I often come out of movies a bit disappointed.  This is what I want when I leave a movie: I want to find the real world jarring as I emerge into it again.  That doesn’t happen very often.  Mostly I hang on to myself, and do not escape, and the world afterwards is not changed by some internal transfiguration in me – transformed as I hope to be by art.

Who knows, is this the start of something wonderful and new

Or one more dream that I cannot make true?


That was the moment, when Sebastian was singing those lines on a pier in the dusk, that I went from the theatre and over into the world of the movie.  Maybe the problem isn’t with movies, maybe the problem is with cynicism and the blunting of age, it gets harder to get pulled across the line from the theatre seat into the world of the movie.  We know too much where the shadows on the wall in front of us come from.

I shouldn’t have liked the big number in the planetarium, but I did.  I liked it because I loved Rebel With a Cause when I saw it, and because the music begins with a woodwind phrase which evokes – for me – Debussy, and because when you see two characters you like in a film who are flirting along the line of love you hope they fall in love.  Even if heartache is guaranteed.

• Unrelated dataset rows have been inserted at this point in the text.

(* ===== verification/SchannelWrite.v ===== *)
(** * The Schannel bridge: writing and closing

    That a write cuts the caller's bytes into records that fit, encrypts them in order
    and sends each whole before the next, and that closing gives back everything. *)

From stdpp Require Import gmap gmultiset.
From S2P Require Import Prelude Eff Host Schannel SchannelBuffers SchannelRecords SchannelRead SchannelTrust.

(** ** What was encrypted, made into records and sent *)

Section streams.
Context (env : environment call resp).

(** The plaintext given to EncryptMessage, oldest first. *)
Fixpoint encrypted (h : list call) : list Z :=
  match h with
  | [] => []
  | CEncrypt _ _ data _ :: h => encrypted h ++ data
  | _ :: h => encrypted h
  end.

(** The records EncryptMessage made, each with the plaintext it was made from. *)
Fixpoint records (h : list call) : list (list Z * list Z) :=
  match h with
  | [] => []
  | CEncrypt p hdr data trl :: h =>
      records h ++ (let r := env h (CEncrypt p hdr data trl) in
                    if enc_status r =? SEC_E_OK then [(data, enc_out r)] else [])
  | _ :: h => records h
  end.

(** The bytes the socket took. *)
Fixpoint wire (h : list call) : list Z :=
  match h with
  | [] => []
  | CSend s data :: h => wire h ++ ztake (env h (CSend s data)) data
  | _ :: h => wire h
  end.

Definition waits (c : call) : Prop :=
  match c with CTick | CSelect _ _ _ | CWSAGetLastError => True | _ => False end.
Definition sends (c : call) : Prop := waits c \/ match c with CSend _ _ => True | _ => False end.

Lemma wire_waits new h : Forall waits new -> wire (new ++ h) = wire h.
Proof. induction 1 as [|c new Hc _ IH]; [done|]. by destruct c. Qed.
Lemma sends_no_record new h :
  Forall sends new -> encrypted (new ++ h) = encrypted h /\ records (new ++ h) = records h.
Proof. induction 1 as [|c new Hc _ IH]; [done|]. destruct Hc as [Hc|Hc]; by destruct c. Qed.

(** Only calls of the kind [P] were added. *)
Definition added (P : call -> Prop) (w w' : world) : Prop :=
  h_refs w' = h_refs w /\ h_st w' = h_st w /\ exists new, h_hist w' = new ++ h_hist w /\ Forall P new.

Lemma added_refl P w : added P w w.
Proof. split_and!; [done..|]. by exists []. Qed.
Lemma added_trans P a b c : added P a b -> added P b c -> added P a c.
Proof.
  intros (R1 & S1 & n & H & F) (R2 & S2' & m & G & E). split_and!; [congruence..|].
  exists (m ++ n). rewrite G, H, app_assoc. split; [done|by apply Forall_app].
Qed.
Lemma added_push (P : call -> Prop) a b c : P c -> added P a b -> added P a (push c b).
Proof. intros Hc H. eapply added_trans; [exact H|]. split_and!; [done..|]. exists [c]. auto. Qed.
Lemma added_impl (P Q : call -> Prop) a b : (forall c, P c -> Q c) -> added P a b -> added Q a b.
Proof. intros H (R & S & n & E & F). split_and!; [done..|]. exists n. split; [done|by eapply Forall_impl]. Qed.
End streams.

Create HintDb added discriminated.
#[export] Hint Resolve added_refl added_push : added.
#[export] Hint Extern 1 (waits _) => exact I : added.

Section write.
Context (env : environment call resp) (fuel : nat) (Hsane : sane env).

Who knows, is this the start of something wonderful and new

Or one more dream that I cannot make true?


The magic of the film then stirred in me the desire to be better myself, to live a better life, to be a better person.  I am a romantic, an idealist.  A disappointed one.  Disappointed in myself first and most.  It’s art that covers the cracks up, and makes me feel hopeful.  So the fantasy on the screen stirred up fantasy in myself. For a time.

Afterwards, when we came downstairs and out onto Courtney Place, it was a shock to be out in Wellington on Friday night: the clamour of the bars, the warmth of the evening breeze chasing the cars through red lights.  And the beggars.  And the young couples brushing hands as they swung away up the footpath.  But this was not a movie set, the gutters not swept clean, the streetlights not props to dance around.  Not a place for romance then but romance lives in it.

Something wonderful and new, and a dream you cannot make true.